His health declined, and I got good at tracking him down. He frantically slurred from the hospital room landline that they were "trying to kill him." The doctors called it hospital-induced delirium. His face was gaunt, with a long gray beard. He was heavily sedated to keep him from ripping off all the tubes. I sat in the chair sobbing.
His health declined
A year later, another doctor found my brother online. My dad couldn't communicate and was breathing with a ventilator. She urged us to say goodbye and sign the DNR. My mom and stepdad picked us up, and we all walked into the ICU in white paper gowns and masks. One big modern family. He looked like a feeble stranger. One eye was stuck open. It was evident that life was not kind to him.
I was the first to lean over and talk to him. I told him I loved him and it was OK to go. His blood pressure spiked, and a single tear fell from his eye. It undid me. I thought I was already emotionally disconnected enough over the last 20 years, and it wouldn't be as painful. It was excruciating.
Everyone thought he would die that night. He didn't. I fidgeted at the security desk for my picture. Do you smile when you are visiting your dying father? I went every day and played Bob Marley's Three Little Birds — "Every little thing is gonna be all right." He spent the last decade in shitty nursing homes accruing bed sores from neglect. He burned bridges with everyone, made unfortunate choices, and was catfished by someone in China, sending them whatever money he had. I searched his face for evidence of the good parts.
I fell apart when he died
Days were consumed with the heaviness of impending death. I cold-called cremation facilities from the carline and ogled urns at my kids' dance lessons. The one day I needed a break from visiting was when the call came. I fell apart, and if my husband hadn't been there, I probably would have hit the ground and shattered.

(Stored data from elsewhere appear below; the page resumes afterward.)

Class KeyStoreLaws (S : Type) `{KeyStore S} : Prop := {
  get_value now k (s : S) : fst (ks_get now k s) = fst <$> view now k s;
  get_frame now k k' (s : S) : same_from now k' s (snd (ks_get now k s));
  set_true now k v ttl (s : S) : fst (ks_set now k v ttl s) = true;
  set_here now k v ttl (s : S) : shows_from now k (Some (v, deadline now ttl)) (snd (ks_set now k v ttl s));
  set_frame now k v ttl k' (s : S) : k' <> k -> same_from now k' s (snd (ks_set now k v ttl s));
  setnx_absent now k v ttl (s : S) : view now k s = None ->
    fst (ks_set_if_absent now k v ttl s) = true
    /\ shows_from now k (Some (v, deadline now ttl)) (snd (ks_set_if_absent now k v ttl s));
  setnx_present now k v ttl (s : S) : view now k s <> None ->
    fst (ks_set_if_absent now k v ttl s) = false
    /\ same_from now k s (snd (ks_set_if_absent now k v ttl s));
  setnx_frame now k v ttl k' (s : S) : k' <> k ->
    same_from now k' s (snd (ks_set_if_absent now k v ttl s));
  delete_here now k (s : S) : shows_from now k None (snd (ks_delete now k s));
  delete_found now k (s : S) : view now k s <> None -> fst (ks_delete now k s) = true;
  delete_frame now k k' (s : S) : k' <> k -> same_from now k' s (snd (ks_delete now k s));
  incr_absent now k (s : S) : view now k s = None ->
    exists s', ks_incr now k s = Some (1, s') /\ shows_from now k (Some (SInt 1, None)) s';
  incr_counter now k n e (s : S) : view now k s = Some (SInt n, e) ->
    exists s', ks_incr now k s = Some (n + 1, s') /\ shows_from now k (Some (SInt (n + 1), e)) s';
  incr_frame now k k' (s s' : S) n : k' <> k -> ks_incr now k s = Some (n, s') -> same_from now k' s s';
  ttl_bound now k v e (s : S) : view now k s = Some (v, Some e) ->
    seconds (ks_ttl now k s) <= (e - now) + 500000;
  ttl_absent now k (s : S) : view now k s = None -> ks_ttl now k s = -2;
  ttl_forever now k v (s : S) : view now k s = Some (v, None) -> ks_ttl now k s = -1;
  expire_live now k ttl v e (s : S) : view now k s = Some (v, e) ->
    fst (ks_expire now k ttl s) = true
    /\ shows_from now k (Some (v, Some (now + seconds ttl))) (snd (ks_expire now k ttl s));
  expire_frame now k ttl k' (s : S) : k' <> k -> same_from now k' s (snd (ks_expire now k ttl s));
}.

(** Time only takes entries away. *)
Lemma live_later now t o : now <= t -> live now o = None -> live t o = None.
Proof.
  intros Ht. destruct o as [[v [e|]]|]; simpl; [|done|done].
  destruct (Z.leb_spec e now); [|done]. destruct (Z.leb_spec e t); [done|lia].
Qed.

Lemma live_some now o v e : live now o = Some (v, e) -> o = Some (v, e) /\ expired_at now e = false.
Proof. destruct o as [[w f]|]; simpl; [|done]. destruct (expired_at now f) eqn:?; naive_solver. Qed.

Lemma live_same now t o v e : now <= t -> live t o = Some (v, e) -> live now o = Some (v, e).
Proof.
  intros Ht [-> Hx]%live_some. destruct e as [e|]; simpl in *; [|done].
  apply Z.leb_gt in Hx. destruct (Z.leb_spec e now); [lia|done].
Qed.

Section views.
Context {S : Type} `{KeyStore S}.

Lemma view_later now t k (s : S) : now <= t -> view now k s = None -> view t k s = None.
Proof. apply live_later. Qed.

Lemma view_before now t k (s : S) v e : now <= t -> view t k s = Some (v, e) -> view now k s = Some (v, e).
Proof. apply live_same. Qed.

Lemma view_live now k (s : S) v e : view now k s = Some (v, Some e) -> now < e.
Proof. intros [_ Hx]%live_some. simpl in Hx. lia. Qed.

Lemma view_until now t k (s : S) v e : view now k s = Some (v, Some e) -> t < e ->
  view t k s = Some (v, Some e).
Proof.
  unfold view. intros [-> _]%live_some Ht. simpl. destruct (Z.leb_spec e t); [lia|done].
Qed.

Lemma same_from_refl now k (s : S) : same_from now k s s.
Proof. by intros t _. Qed.

Lemma same_from_trans now t k (s s' s'' : S) : now <= t ->
  same_from now k s s' -> same_from t k s' s'' -> same_from t k s s''.
Proof. intros Hle H1 H2 u Hu. rewrite (H2 u Hu). apply H1. lia. Qed.

(** The Lua script of [store_compare_and_delete], which Redis runs as one step. *)
Definition consume_script (now : Z) (k : string) (expected : stored) (s : S) : bool * S :=
  let (current, s) := ks_get now k s in
  match current with
  | None => (false, s)
  | Some v => if bool_decide (v = expected) then (true, snd (ks_delete now k s)) else (false, s)
  end.

Lemma consume_spec `{!KeyStoreLaws S} now k v (s : S) : fst <$> view now k s = Some v ->
  fst (consume_script now k v s) = true /\ shows_from now k None (snd (consume_script now k v s)).
Proof.
  intros Hv. unfold consume_script. pose proof (get_value now k s) as Hg.
  destruct (ks_get now k s) as [o s']. simpl in Hg. subst o. rewrite Hv.
  rewrite bool_decide_eq_true_2 by done. split; [done|]. apply delete_here.
Qed.

Lemma consume_differs `{!KeyStoreLaws S} now k v (s : S) : fst <$> view now k s <> Some v ->
  fst (consume_script now k v s) = false /\ same_from now k s (snd (consume_script now k v s)).
Proof.
  intros Hv. unfold consume_script. pose proof (get_value now k s) as Hg.
  pose proof (get_frame now k k s) as Hs. destruct (ks_get now k s) as [o s']. simpl in Hg, Hs. subst o.
  destruct (fst <$> view now k s) as [w|]; [|done]. rewrite bool_decide_eq_false_2 by congruence. done.
Qed.

Lemma consume_frame `{!KeyStoreLaws S} now k v k' (s : S) : k' <> k ->
  same_from now k' s (snd (consume_script now k v s)).
Proof.
  intros Hne. unfold consume_script. pose proof (get_frame now k k' s) as Hs.
  destruct (ks_get now k s) as [[w|] s']; simpl in Hs; [|done]. case_bool_decide; [|done]. simpl.
  intros t Ht. rewrite (delete_frame now k k' s' Hne t Ht). by apply Hs.
Qed.

Lemma same_from_later now t k (s s' : S) : now <= t -> same_from now k s s' -> same_from t k s s'.
Proof. intros Hle Hs u Hu. apply Hs. lia. Qed.
End views.

#[export] Hint Resolve same_from_refl : keystore.

(** * The in-process store *)

(** [self._data]. Every method runs under the store's lock. *)
Abbreviation memory := (gmap string entry).

Module MemoryStore.

Definition _expired : Z -> option Z -> bool := expired_at.

Definition _purge (now : Z) (s : memory) : memory :=
  filter (fun kv => _expired now (snd (snd kv)) = false) s.

Definition get (now : Z) (k : string) (s : memory) : option stored * memory :=
  match s !! k with
  | None => (None, s)
  | Some (v, e) => if _expired now e then (None, delete k s) else (Some v, s)
  end.

Definition set (now : Z) (k : string) (v : stored) (ttl : option Z) (s : memory) : bool * memory :=
  (true, <[k := (v, deadline now ttl)]> (_purge now s)).

Definition set_if_absent (now : Z) (k : string) (v : stored) (ttl : option Z) (s : memory)
    : bool * memory :=
  let (current, s) := get now k s in
  if is_some current then (false, s) else set now k v ttl s.
(* ===== verification/MobileReset.v ===== *)
(** The native password reset by a code sent to the account's email:
    app/auth/mobile_password_reset.py, with the password rules of
    app/auth/validators.py and the password change of app/auth/services.py that it
    calls. It stores its codes through OTPService and consumes them without
    [verify_otp]. The digests, the mail's answer and whether the token signed for
    the change is taken back are arguments. *)

From S2P Require Import Prelude Tables AuthModel KeyStore OneTime MobileTokens.

Local Open Scope Z_scope.

(** * The password rules *)

Definition between (lo hi : nat) (c : Ascii.ascii) : bool :=
  let n := Ascii.nat_of_ascii c in Nat.leb lo n && Nat.leb n hi.

Definition upper_letter : Ascii.ascii -> bool := between 65 90.
Definition lower_letter : Ascii.ascii -> bool := between 97 122.
Definition digit : Ascii.ascii -> bool := between 48 57.
Definition symbol (c : Ascii.ascii) : bool := negb (upper_letter c || lower_letter c || digit c).

(** [bool(re.search(pattern, password))] for a class of characters. *)
Fixpoint has (p : Ascii.ascii -> bool) (s : string) : bool :=
  match s with EmptyString => false | String c s => p c || has p s end.

Definition validate_password_strength (password : string) : bool :=
  if Nat.ltb (String.length password) 10 then false
  else Nat.leb 3 (length (List.filter (fun p => has p password)
                            [upper_letter; lower_letter; digit; symbol])).

Definition set_password (u : user) (password_hash : string) : user := {|
  us_id := us_id u; us_public_id := us_public_id u; us_username := us_username u;
  us_email := us_email u; us_phone := us_phone u; us_password_hash := password_hash;
  us_is_active := us_is_active u; us_is_deleted := us_is_deleted u;
  us_is_verified := us_is_verified u; us_email_verified := us_email_verified u;
  us_email_verified_at := us_email_verified_at u;
  us_phone_verified := us_phone_verified u; us_phone_verified_at := us_phone_verified_at u;
  us_activated_at := us_activated_at u;
|}.

Module MobilePasswordReset.
Import OTPService Sessions.

Definition PASSWORD_RESET_OTP_TTL_SECONDS : Z := 10 * 60.
Definition PASSWORD_RESET_OTP_PURPOSE : string := "mobile_password_reset".
Definition PASSWORD_RESET_MAX_ATTEMPTS : Z := 5.

(** The lower-cased username or email. *)
Definition _find_user (users : list user) (identifier : string) : option user :=
  let normalized := lower (strip identifier) in
  if negb (some_text normalized) then None
  else List.find (fun u => bool_decide (lower <$> us_username u = Some normalized)
                           || String.eqb (lower (us_email u)) normalized) users.

(** The accounts that the two functions serve. *)
Definition resettable (u : user) : bool :=
  us_is_active u && negb (us_is_deleted u) && some_text (us_email u).

Section reset.
Context {S : Type} `{KeyStore S} `{OtpDigest} (redis_required : bool).

Definition attempt_key (public_id : string) : string :=
  ("mobile-password-reset:attempts:" +:+ public_id)%string.

(** [None] is the ValueError of a missing identifier. *)
Definition request_mobile_password_reset (c1 c2 : call) (d : delivery) (otp identifier : string)
    (users : list user) (st : auth_store S) : option (bool * auth_store S) :=
  match _find_user users identifier with
  | None => Some (false, st)
  | Some u =>
      if negb (resettable u) then Some (false, st)
      else if redis_required && match via c1 with Down => true | _ => false end then Some (false, st)
      else
        '(stored, st) ← store_otp redis_required c1 (us_public_id u) otp PASSWORD_RESET_OTP_PURPOSE
                          PASSWORD_RESET_OTP_TTL_SECONDS st;
        if negb stored then Some (false, st)
        else if negb (delivered d)
        then Some (false, snd (invalidate_otp redis_required c2 (us_public_id u)
                                 PASSWORD_RESET_OTP_PURPOSE st))
        else Some (true, st)
  end.

(** The code is compared and deleted in one step, past [verify_otp]. *)
Definition take_code (c : call) (public_id code : string) (st : auth_store S) : bool * auth_store S :=
  store_compare_and_delete redis_required (via c) (at_time c)
    (otp_key public_id PASSWORD_RESET_OTP_PURPOSE) (SText (hash_otp (strip code))) st.

(** The change of [confirm_password_reset] under a token signed just before:
    [fresh] tells whether it reads back and is not older than the last reset.
    The commit ends every server session of the user; [None] is an exception. *)
Definition confirm_password_reset (fresh : bool) (public_id password_hash : string) (d : accounts)
    : option (bool * accounts) :=
  if negb fresh then Some (false, d)
  else match user_by_public_id (ac_users d) public_id with
  | None => Some (false, d)
  | Some u =>
      users ← commit_user (ac_users d) (set_password u password_hash);
      Some (true, revoke_all_sessions_for_user (us_public_id u)
                    {| ac_users := users; ac_devices := ac_devices d; ac_servers := ac_servers d |})
  end.

Inductive reset_message : Type :=
  | CodeInvalidOrExpired | PasswordTooWeak | TooManyIncorrect | CodeWrong | CouldNotComplete | PasswordReset.

(** [cleaned] is false when ending the device sessions raises, which is logged. *)
Definition confirm_mobile_password_reset (c1 c2 c3 : call) (fresh cleaned : bool) (password_hash : string)
    (identifier code new_password : string) (d : accounts) (st : auth_store S)
    : option ((bool * reset_message) * (accounts * auth_store S)) :=
  match _find_user (ac_users d) identifier with
  | None => Some ((false, CodeInvalidOrExpired), (d, st))
  | Some u =>
      if negb (resettable u) then Some ((false, CodeInvalidOrExpired), (d, st))
      else if negb (validate_password_strength new_password) then Some ((false, PasswordTooWeak), (d, st))
      else
        let pid := us_public_id u in
        '(attempts, st) ← store_incr (via c1) (at_time c1) (attempt_key pid)
                            (Some PASSWORD_RESET_OTP_TTL_SECONDS) st;
        if PASSWORD_RESET_MAX_ATTEMPTS <? attempts then
          let st := snd (invalidate_otp redis_required c2 pid PASSWORD_RESET_OTP_PURPOSE st) in
          let st := snd (store_delete redis_required (via c3) (at_time c3) (attempt_key pid) st) in
          Some ((false, TooManyIncorrect), (d, st))
        else
          let (verified, st) := take_code c2 pid code st in
          if negb verified then Some ((false, CodeWrong), (d, st))
          else
            let st := snd (store_delete redis_required (via c3) (at_time c3) (attempt_key pid) st) in
            '(changed, d) ← confirm_password_reset fresh pid password_hash d;
            if negb (changed : bool) then Some ((false, CouldNotComplete), (d, st))
            else
              let d := if (cleaned : bool)
                       then snd (revoke_all_device_sessions_for_user (at_time c3) (us_id u) "password_reset" d)
                       else d in
              Some ((true, PasswordReset), (d, st))
  end.

End reset.
End MobilePasswordReset.
Lemma touch_leaves token st log : tracked now st log ->
  leaves now token st log (snd (touch_pending_registration true cfg c now token st)) log.
Proof.
  intros Ht. unfold touch_pending_registration.
  pose proof (get_leaves 0 (pending_key token) token st log) as Hg.
  pose proof (get_tracked 0 token st log) as Hp.
  pose proof (get_at_untouched (c 0%nat) (pending_key token) (pending_key token) st) as Hu.
  rewrite at_once in Hu. destruct (get_at true (c 0%nat) _ st) as [v st1]. cbn [fst snd] in Hg, Hp, Hu.
  destruct (v ≫= as_pending) as [p|]; [|done]. destruct (Hp _ Ht eq_refl) as (d & Ha & Hv & Hd).
  rewrite <- (Hu now) in Hv by lia. clear Hp Hu. destruct (_ <=? now) eqn:Hh; [done|]. apply Z.leb_gt in Hh.
  set (e := Z.min _ _). set (ttl := whole_seconds (e - now)). destruct (ttl <=? 0) eqn:Hz; [done|].
  apply Z.leb_gt in Hz. cbn [snd].
  assert (Hle : now + seconds ttl <= pd_hard_expires_at p).
  { destruct (Z.leb_spec now e).
    - pose proof (whole_seconds_le (e - now) ltac:(lia)). subst ttl. lia.
    - subst ttl. unfold whole_seconds in Hz. pose proof (Z.quot_le_upper_bound (e - now) (seconds 1) 0).
      unfold seconds in *. lia. }
  pose proof (leaves_tracked _ _ _ _ _ _ Hg Ht) as Ht1.
  destruct (accounted_again _ _ _ e _ Ha Hle) as [Ha' _].
  pose proof (payload_leaves 1 token (with_expiry p e) ttl [] st1 log (fun _ _ => eq_refl) (fun _ => Ha')) as Hs.
  pose proof (set_at_effect (c 1%nat) (pending_key token) (SPending (with_expiry p e)) ttl st1) as He.
  rewrite at_once in He |- *. set (st2 := snd (set_at _ _ _ _ _ st1)) in *.
  assert (Hs' : leaves now token st1 log st2 log) by by destruct (written _ _).
  eapply leaves_trans; [exact Hg|]. eapply leaves_trans; [exact Hs'|].
  pose proof (leaves_tracked _ _ _ _ _ _ Hs' Ht1) as Ht2. destruct (written _ _).
  - destruct He as [_ He]. eapply expire_leaves with (q := with_expiry p e); [done| |exact Hle].
    rewrite (He now) by lia. unfold live, expired_at.
    destruct (Z.leb_spec (now + seconds ttl) now); [unfold seconds in *; lia|done].
  - eapply expire_leaves with (q := p); [done| |exact Hle]. rewrite (He now) by lia. exact Hv.
Qed.

(** The life given back after a wrong guess is at most a second longer. *)
Lemma remaining_ttl i token v d st : local_clear st ->
  view now (pending_key token) (shared st) = Some (v, Some d) ->
  now + seconds (Z.max (store_ttl (via (c i)) now (pending_key token) st) 1) <= d + seconds 1.
Proof.
  intros Hcl Hv. pose proof (view_live _ _ _ _ _ Hv) as Hd. unfold store_ttl.
  assert (Hm : MemoryStore.ttl now (pending_key token) (local st) = -2) by (unfold MemoryStore.ttl; by rewrite Hcl).
  destruct (via (c i)); rewrite ?Hm; [|unfold seconds; lia..].
  pose proof (ttl_bound now (pending_key token) v d (shared st) Hv). unfold seconds in *. lia.
Qed.

Definition counted (r : VerifyResult) : bool :=
  bool_decide (vr_code r = Some "invalid_otp") && carried (via (c 2%nat)).

Lemma wrong_code_leaves token p d st log : tracked now st log ->
  accounted (current (pending_key token) log) now p d ->
  view now (pending_key token) (shared st) = Some (SPending p, Some d) ->
  let '(r, st') := wrong_code true cfg c (pending_key token) p st in
  leaves now token st log st' ((if counted r then [GuessCounted (pending_key token)] else []) ++ log)
  /\ vr_success r = false.
Proof.
  intros [Hcl Ht] (o & p0 & n & Hcur & Hq & Hh & Hn & Hl & Hhard & Hc) Hv. unfold wrong_code, counted.
  destruct (_ <=? _) eqn:Hm; [split; [apply delete_leaves|done]|]. apply Z.leb_gt in Hm. split; [|done].
  rewrite at_once. set (ttl := Z.max _ 1). rewrite bool_decide_eq_true_2 by done. cbn [andb].
  assert (Hw : carried (via (c 2%nat)) = written (Some ttl) (via (c 2%nat))).
  { unfold written, ttl_checked, refused_ttl. destruct (Z.leb_spec ttl 0); [subst ttl; lia|by destruct (via (c 2%nat))]. }
  rewrite Hw. apply payload_leaves.
  - intros t Hne. apply (current_other token); [set_solver|done].
  - intros _. cbn [app current]. rewrite String.eqb_refl, Hcur. cbn.
    assert (Hn' : pd_attempts p = Z.of_nat n) by by rewrite Hq.
    exists o, p0, (Datatypes.S n). split_and!; try done; [|right; lia|].
    + rewrite Hq at 1. rewrite Hn'. unfold with_attempts, with_expiry. cbn. repeat f_equal; lia.
    + pose proof (remaining_ttl 1 token _ _ st Hcl Hv). subst ttl. unfold seconds in *. lia.
Qed.

(** What a verification adds to the history. *)
Definition verify_events (key otp : string) (answer : VerifyResult * option user) : list signup_event :=
  match vr_user (fst answer) with
  | Some u => [AccountOpened key otp u (is_some (snd answer)) now]
  | None => if counted (fst answer) then [GuessCounted key] else []
  end.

We opened the cardboard box that could easily double as an Amazon package for our impromptu funeral at my grandparent's graves. White ashes scattered from a plastic bag with an industrial-strength twisty tie. I did my part as a loving daughter, despite years of heartache, to end it with dignity and love, regardless of the past.
I learned that it doesn't matter if your parent was estranged or at your table for every holiday. It's a loss, it hurts, and it changes you. He was my greatest lesson in love, loss, resilience, and the non-linear nature of grieving. Also, nobody at the funeral home mentioned my leggings, so I guess anything goes when death is the backdrop.